(Input Opens)

Definition round_half_even_int (m : positive) (e : Z) : Z :=
  if 0 <=? e then Z.pos m * 2 ^ e
  else let q := Z.pos m / 2 ^ (- e) in
       let r := Z.pos m mod 2 ^ (- e) in
       match Z.compare (2 * r) (2 ^ (- e)) with
       | Lt => q
       | Gt => q + 1
       | Eq => if Z.even q then q else q + 1
       end.

Definition spec_fee_half_up (a : js_number) : js_number :=
  match a with
  | S754_finite s m e => parse_hundredths s (round_half_up_int m e)
  | _ => a
  end.

Definition spec_fee_half_even (a : js_number) : js_number :=
  match a with
  | S754_finite s m e => parse_hundredths s (round_half_even_int m e)
  | _ => a
  end.

(** JavaScript truthiness of an optional request field. *)
Definition present_string (o : option string) : bool :=
  match o with Some s => js_string_truthy s | None => false end.
Definition present_number (o : option js_number) : bool :=
  match o with Some x => js_number_truthy x | None => false end.

(** ** The other server versions

    [src/server.js] answers some errors differently and checks payment
    submissions; the second server of [src/unnamed/part_000] (lines 240-473)
    answers every registration error with the same 400.  Below are the routes
    whose behaviour differs from the first server's and that the data model
    above carries: both other versions store no [buyer_phone], so their
    transaction creation is left out. *)

Module ServerJs.

(** [POST /api/register] (lines 81-98): a duplicate key is a 400, any other
    error a 500. *)
Definition register (phone pw : option string) (hashed : string)
  : World -> Response * World :=
  handle
    (match phone, pw with
     | Some p, Some q =>
         if js_string_truthy p && js_string_truthy q then
           _ <- user_create p hashed ;;
           ret (ok (BSuccess (Some "Welcome to Alkebulan freedom.")))
         else ret (fail 400 "Phone and password required.")
     | _, _ => ret (fail 400 "Phone and password required.")
     end)
    (fun e => match e with
              | DuplicateKey => fail 400 "Phone number already exists."
              | _ => fail 500 "Server error during registration."
              end).

(** [POST /api/login] (lines 101-122): an unknown phone number and a wrong
    password get different messages. *)
Definition login (bcrypt_compare : string -> string -> bool) (phone pw : string)
  : World -> Response * World :=
  handle
    (if String.eqb phone "admin" && String.eqb pw "admin123" then ret (ok BLoginAdmin)
     else
       u <- user_find_one_by_phone phone ;;
       match u with
       | None => ret (fail 401 "User not found.")
       | Some u =>
           if bcrypt_compare pw (password u)
           then ret (ok (BLoginUser (user_id u) (phone_number u)))
           else ret (fail 401 "Invalid password.")
       end)
    (fun _ => fail 500 "Server error during login.").
(** * Project Minerva: the feature-extraction / prediction / benchmark pipeline

    A shallow embedding of [src/inference.py], and of what [main] of
    [src/app.py] computes from its results, and proofs about them.

    Conventions of the embedding.
    - Python [int] is [Z]; Python [float] is [R] (exact real arithmetic, so a
      statement about a quotient is a statement about the exact quotient;
      Python's [int / int] is the correctly rounded quotient and therefore
      compares with [1.0] and [0.0] as the exact one does). Where a
      statement would rest on the last digit of a double it says that it is
      about exact quotients, or it is stated with a margin; the values of
      the histogram are also computed in doubles, with the primitive
      floats, to show what rounding does to their sum.
    - Python [str] is [string] restricted to ASCII; [str.lower] and
      [str.upper] act on the ASCII letters.
    - [os.path] is the POSIX flavour (separator [/]).
    - A raised exception is a value [Raise e] of the result type; effects on
      the file system, the clock and the list of calls made are threaded
      through an explicit state.
    - The imaging, audio and PDF libraries, the text decoder, the search path,
      the external tools, the copying of files, the making and removing of
      the temporary directory and the model artifacts are functions of an
      environment [world] about which nothing is assumed: a copy can fail
      half-way, the temporary directory can fail to be made or removed, the
      audio library can start processes of its own.
    - The file system is a map from path strings to files. No file has a
      NUL character in its name: for a path with one, the calls that take a
      path raise [ValueError]. Two different strings can name one file; a
      write is recorded under the string it is given, so what is stated
      about the files a write leaves alone is stated for the paths that
      are not names of the written file.
    - The temporary directory of a compression run is a name space of its
      own, and the external tools change nothing outside it.
    - The calls of the user-interface library in [src/app.py] render values
      and are left out. *)

From Stdlib Require Import ZArith NArith List Ascii String Reals Lra Lia.
From Stdlib.Strings Require Import Byte.
From Stdlib Require Floats.PrimFloat Numbers.Cyclic.Int63.Uint63.
From stdpp Require Import gmap strings list fin_maps.
From Equations Require Import Equations.

Local Open Scope string_scope.
Local Open Scope list_scope.

(* ===================================================================== *)
(** ** Python strings and [os.path] *)
(* ===================================================================== *)

Module PyStr.

Definition dot : ascii := "."%char.
Definition slash : ascii := "/"%char.

(** [s[:n]] and [s[n:]] for [0 <= n]. *)
Fixpoint take (n : nat) (s : string) : string :=
  match n, s with
  | S k, String c t => String c (take k t)
  | _, _ => EmptyString
  end.

Fixpoint drop (n : nat) (s : string) : string :=
  match n, s with
  | S k, String _ t => drop k t
  | _, _ => s
  end.

(** [s.rfind(c)]: the highest index of [c] in [s], or [-1]. *)
Fixpoint rfind_from (c : ascii) (s : string) (i : Z) (best : Z) : Z :=
  match s with
  | EmptyString => best
  | String d t => rfind_from c t (i + 1) (if Ascii.eqb d c then i else best)
  end.

Definition rfind (c : ascii) (s : string) : Z := rfind_from c s 0 (-1).

(** [s[i:i+1]], the empty string when [i] is out of range. *)
Definition slice1 (s : string) (i : Z) : string :=
  if (i <? 0)%Z then EmptyString else take 1 (drop (Z.to_nat i) s).

(** ASCII [str.lower] and [str.upper]. *)
Definition lower_ascii (c : ascii) : ascii :=
  let n := nat_of_ascii c in
  if (65 <=? n)%nat && (n <=? 90)%nat then ascii_of_nat (n + 32) else c.

Definition upper_ascii (c : ascii) : ascii :=
  let n := nat_of_ascii c in
  if (97 <=? n)%nat && (n <=? 122)%nat then ascii_of_nat (n - 32) else c.

Fixpoint map_str (f : ascii -> ascii) (s : string) : string :=
  match s with
  | EmptyString => EmptyString
  | String c t => String (f c) (map_str f t)
  end.

Definition lower : string -> string := map_str lower_ascii.
Definition upper : string -> string := map_str upper_ascii.

(** [s.strip(chars)]: drop the leading, then the trailing, characters that
    belong to [chars]. *)
Definition mem (c : ascii) (chars : list ascii) : bool :=
  existsb (Ascii.eqb c) chars.

Fixpoint lstrip (chars : list ascii) (s : string) : string :=
  match s with
  | EmptyString => EmptyString
  | String c t => if mem c chars then lstrip chars t else s
  end.

Fixpoint rstrip (chars : list ascii) (s : string) : string :=
  match s with
  | EmptyString => EmptyString
  | String c t =>
      match rstrip chars t with
      | EmptyString => if mem c chars then EmptyString else String c EmptyString
      | r => String c r
      end
  end.
(* ===== verification/Prelude.v ===== *)
(** * Switchyard: a verification library

    Switchyard (this repository, [internal/...]) is a home-automation daemon
    written in Go. Drivers run as separate processes and report entities and
    their states; everything that happens is appended to an event log in SQLite;
    in-memory and SQL projections are folds over that log; automations react to
    events and issue commands; a configuration evaluated from Pkl says which
    drivers and automations there are; and an RPC gate authenticates and
    authorizes every call.

    ** The parts and the files that model them

    File names below are under [internal/] unless they start with another top-level
    directory of the repository. A file [X.v] holds the definitions of a component and,
    after them, its theorems; where these are long they have a file [XFacts.v].

    - The log. [Events] (eventstore/event.go, filter.go), [EventStore]
      (store.go, query.go, replay.go, snapshot.go): appends as transactions
      that can fail at each statement, retries, projectors with a pending copy,
      replay from snapshots, retention. [EventStoreFacts], [ReplayFacts]: the
      positions are dense and unique, an append is atomic and a failed one
      invisible, replay rebuilds what the live run had. [Delivery] (subscribe.go,
      tailer.go) is one step function over subscribers, catch-up, tailer and
      dispatch; [DeliveryFacts]: every subscriber gets each matching event once
      and in order, under every interleaving in which the published position never goes
      back (only [AppendBatch], which the daemon does not call, can set it back).
    - Projections. [StateCache] (state/cache.go) and [Registry] (registry/*.go), related
      to folds over the log; [DaemonFacts] puts the projectors into the store.
      [Recovery] (observability/recovery.go, daemon/daemon.go): what the daemon does when
      replay stops at an event, and that skipping it makes progress.
    - Drivers. [Carport] (carport/fsm.go, supervisor.go, carport.go, control.go):
      the supervisor's loop, one [round] of the environment per attempt.
      [Dispatch] (instance.go, routing.go, dispatch.go, ingest.go): the pending
      table, channels and the two events of a command; the sends and closes of channels
      are steps of their own, after the lock is released. [DriverKit]
      (switchyard-driverkit/driver, protocol): the other side of that connection;
      [DriverKitRuns] interleaves its calls at their locks and sends and composes it with the
      reader of [Dispatch], the ingest and the cache: what a driver tracks is what the
      daemon shows, as long as the updates of an entity do not overlap. [Z2m]
      (drivers/z2m): the Zigbee driver over it, from device
      lists and state messages to the daemon's state, one handler at a time. [HueBridge], [Hue]
      (drivers/hue): the client of the Hue bridge and the driver's cache, with handlers that
      overlap; after a resync the driver has what the bridge reports. [Colorconv]
      (switchyard-driverkit/colorconv), in the arithmetic of doubles.
    - Automations. [Triggers] (automation/trigger), [Engine] (engine.go, mode.go,
      reload.go) as a step relation of goroutines, [EngineControl] (engine.go,
      api/service_automation.go): start, stop, listing and manual triggers with the contexts
      they run under, and that a queue is served; [Rules] (compile.go, run.go,
      condition, action), [Scheduler] (trigger/time.go): the queue of the time
      triggers, over the binary heap of [Heap] (container/heap), [Scene] (automation/scene): a relation between a scene
      and its traces, since scenes may invoke each other without end. [Regen]
      (automation/regen): automations, scenes and areas written back as Pkl.
    - Access. [Policy] (policy/*.go): the compiler and [Authorize];
      [TokenScope] (api/token_scope.go); [Tokens], [Enrollment], [Passwords],
      [Passkeys] (auth/credentials), [Sessions], [Throttle], [Identity]
      (auth/sessions, auth/throttle, auth/identity), [Authn] (auth/authn and the
      two interceptors of api/), [AuthService] (api/service_auth.go), [AuthAudit] (auth/audit).
    - Configuration. [ConfigDecode] (config/evaluator_decode.go, lifecycle.go),
      [ConfigParse] (evaluator.go): the whole snapshot from the text that Pkl renders,
      [Config] (diff.go, merge.go, compile.go, secrets.go, semantic_message.go),
      [Discovery] (discovery.go, watcher.go): the files found, evaluated in parallel and merged,
      whatever the order, and what the watcher announces; [ConfigManager] (manager.go),
      [ConfigReload] (reloader.go, pubsub.go), [EditSession] (editsession/*.go).
      [DaemonReload] (the hook of daemon/daemon.go, area_sync.go, auth_config.go): what an
      applied snapshot changes in the daemon, and what its policies then permit.
    - Editors. [LspClient] (pkllsp/*.go): the client of the Pkl language server as
      concurrent steps, every request answered by the first message with its id;
      [StarlarkLS] (starlarkls/*.go): the diagnosis of scripts, with examples of where its
      scopes are not Starlark's, and the word under the cursor; [Pages] (page/*.go): layouts as text, and the files of pages under every failure.
      [McpFiles] (mcp/fs, mcp/tools/files.go): the file tools of the MCP server over a tree with
      symbolic links, confined to the configuration directory.
    - The Starlark runtime. [StarlarkRuntime] (starlark/*.go, condition and action of
      automation, the adapter of daemon/api_adapters.go): modules that load each other, what
      each kind of context can do, and the runner of tests, for any interpreter.
    - Scripts. [Script] (script/*.go): compilation, arguments and a call with its
      two events; [ScriptRuns] (engine.go): the table of running scripts under
      every interleaving of calls and cancellations.
    - The RPC layer. [Api] (api/pagination.go, errors.go, service_event.go and
      the paging of daemon/api_adapters.go): following the page tokens
      gives every item once, and what crafted tokens and event queries do.
      [ApiStream] (streaming.go): the bounded forwarder and its handler as steps.
      [ApiEntity] (service_entity.go, subscription_filter.go): listings and
      subscriptions over the registry, the cache and the policy. [Devices]
      (service_device.go, service_area.go, service_zone.go and their adapters). [Webhook]
      (webhook.go): which requests are accepted.
    - Front-end services. [TimeTravel] (replay/*.go): the state at a position of
      the log and the chain of causes of an event, over the queries of
      [EventStore]. [WidgetPack] (widgetpack/*.go): installing a pack as a sequence
      of file system operations that can each fail; [WidgetPackFacts]: all or
      nothing, but for files that a failed removal leaves behind, confined to the staging
      directory, registered packs have their files. [Display] (display/*.go): pair codes and the files of displays.
      [Stories] (activity/service.go, activity/stories): the activity feed as
      groups of the log, with its tags and chains of causes; [SavedQueries]
      (activity/saved_queries.go): the files of saved queries; [Interestingness]
      (interestingness/*.go): the detectors that write the tags, when each fires,
      and the pipeline that reads its own output; [Push] (push/*.go): the subscriptions and
      the slices handed out of them.
    - What the sources use of the Go library: [Codec] (strings, strconv,
      encodings), [Json] (encoding/json), [Paths] and [Glob] (path/filepath, its
      [Clean], [Join] and [Match]), [Files] (a file system as a map from paths),
      [Sorting] (the sources' insertion sorts), [Heap] (container/heap), [Expiring] (maps with deadlines).

    The components meet in interfaces: [EventStoreFacts] is proved for any list of
    projectors with the laws of the class [TxMemory], which the cache and the
    registry discharge; [ConfigManager] for any driver manager with
    the laws of [CarportManagerOk], which [Carport] discharges; the gate of
    [Authn] composes [Tokens], [Sessions], [TokenScope] and [Policy].

    ** Conventions

    A Go call that returns a value and an error is a [result]; a nil error is
    [None]. State is passed explicitly. What the environment decides (the clock,
    random bytes, ULIDs, the order in which a map is ranged over, whether a
    statement of SQLite fails) is an argument, so a theorem holds for all of it.
    Third-party code (SHA-256, HMAC, Argon2, protobuf, zstd, WebAuthn, cron,
    Pkl, Starlark) is a parameter; where a theorem needs a law of it the law is a
    hypothesis, and a witness instantiates it. Integers are [Z] with [u64], [i64]
    where the code truncates. Goroutines are steps of a relation, cut at their
    synchronization points.

    ** Fuel

    [EventStore.Replay] takes fuel for its batches: one more than the number of
    events suffices ([Replay_terminates]). The graph walks of [Policy] take the
    number of nodes, proved enough by [ExpandAreas_reachability] and
    [resolveRoleInheritance_spec]. [Codec.Split] and [TrimSpace] take the length
    of their input. [ConfigDecode.decode_condition] and [decode_action] take the
    nesting depth of the JSON value, proved enough by [decode_condition_fuel] and
    [decode_action_fuel]. [Glob.match_loop] takes the length of the pattern,
    proved enough by [match_loop_fuel]. [ConfigParse.role_from_json] takes the depth of
    the value ([role_roundtrip]); [Scheduler.fireDue] the number of entries, enough when
    every schedule advances ([fireDue_exact]); [Heap.up] and [down] the length of the
    heap. [Api.follow] takes the number of pages, one
    more than the number of items being enough ([pages_enumerate]). [TimeTravel.walk_causes] takes the 256
    steps that the source allows and [Stories.walk_chain] its 32; [Stories.id_loop]
    and [itoa_go] take the 20 digits of a 64-bit integer ([eventPositionToID_pretty]). [ConfigReload.publish_loop] takes the capacity of the
    channel plus one. [LspClient.read_header] and [read_loop] take the length of the input, [Pages.dec_any]
    the depth of the value. [McpFiles.walk] follows as many links as the system does (255 in
    the Go library); [check_parents] takes the number of names of the path.
    [StarlarkRuntime.load_module] takes more than the number of files there are
    ([Execute_terminates]).

    ** Not modelled

    Metrics, logging and tracing; the RPC handlers and MCP tools that only
    translate messages and their heartbeats; the evaluation of Pkl and Starlark by their
    libraries; the clients of MQTT and gRPC; the OCI registry and signatures of widget
    packs (parameters); HTTP servers and listeners; the command line and the web
    application; generated code. *)

From stdpp Require Export prelude strings pretty gmap sorting list_numbers.
From Stdlib Require Export ZArith Lia.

(Input Closes)

** Problem details **
Where a line of the records has the string "messages", copy that line.

** Task solution **
    password get different messages. *)
      lists and state messages to the daemon's state, one handler at a time. [HueBridge], [Hue]
    translate messages and their heartbeats; the evaluation of Pkl and Starlark by their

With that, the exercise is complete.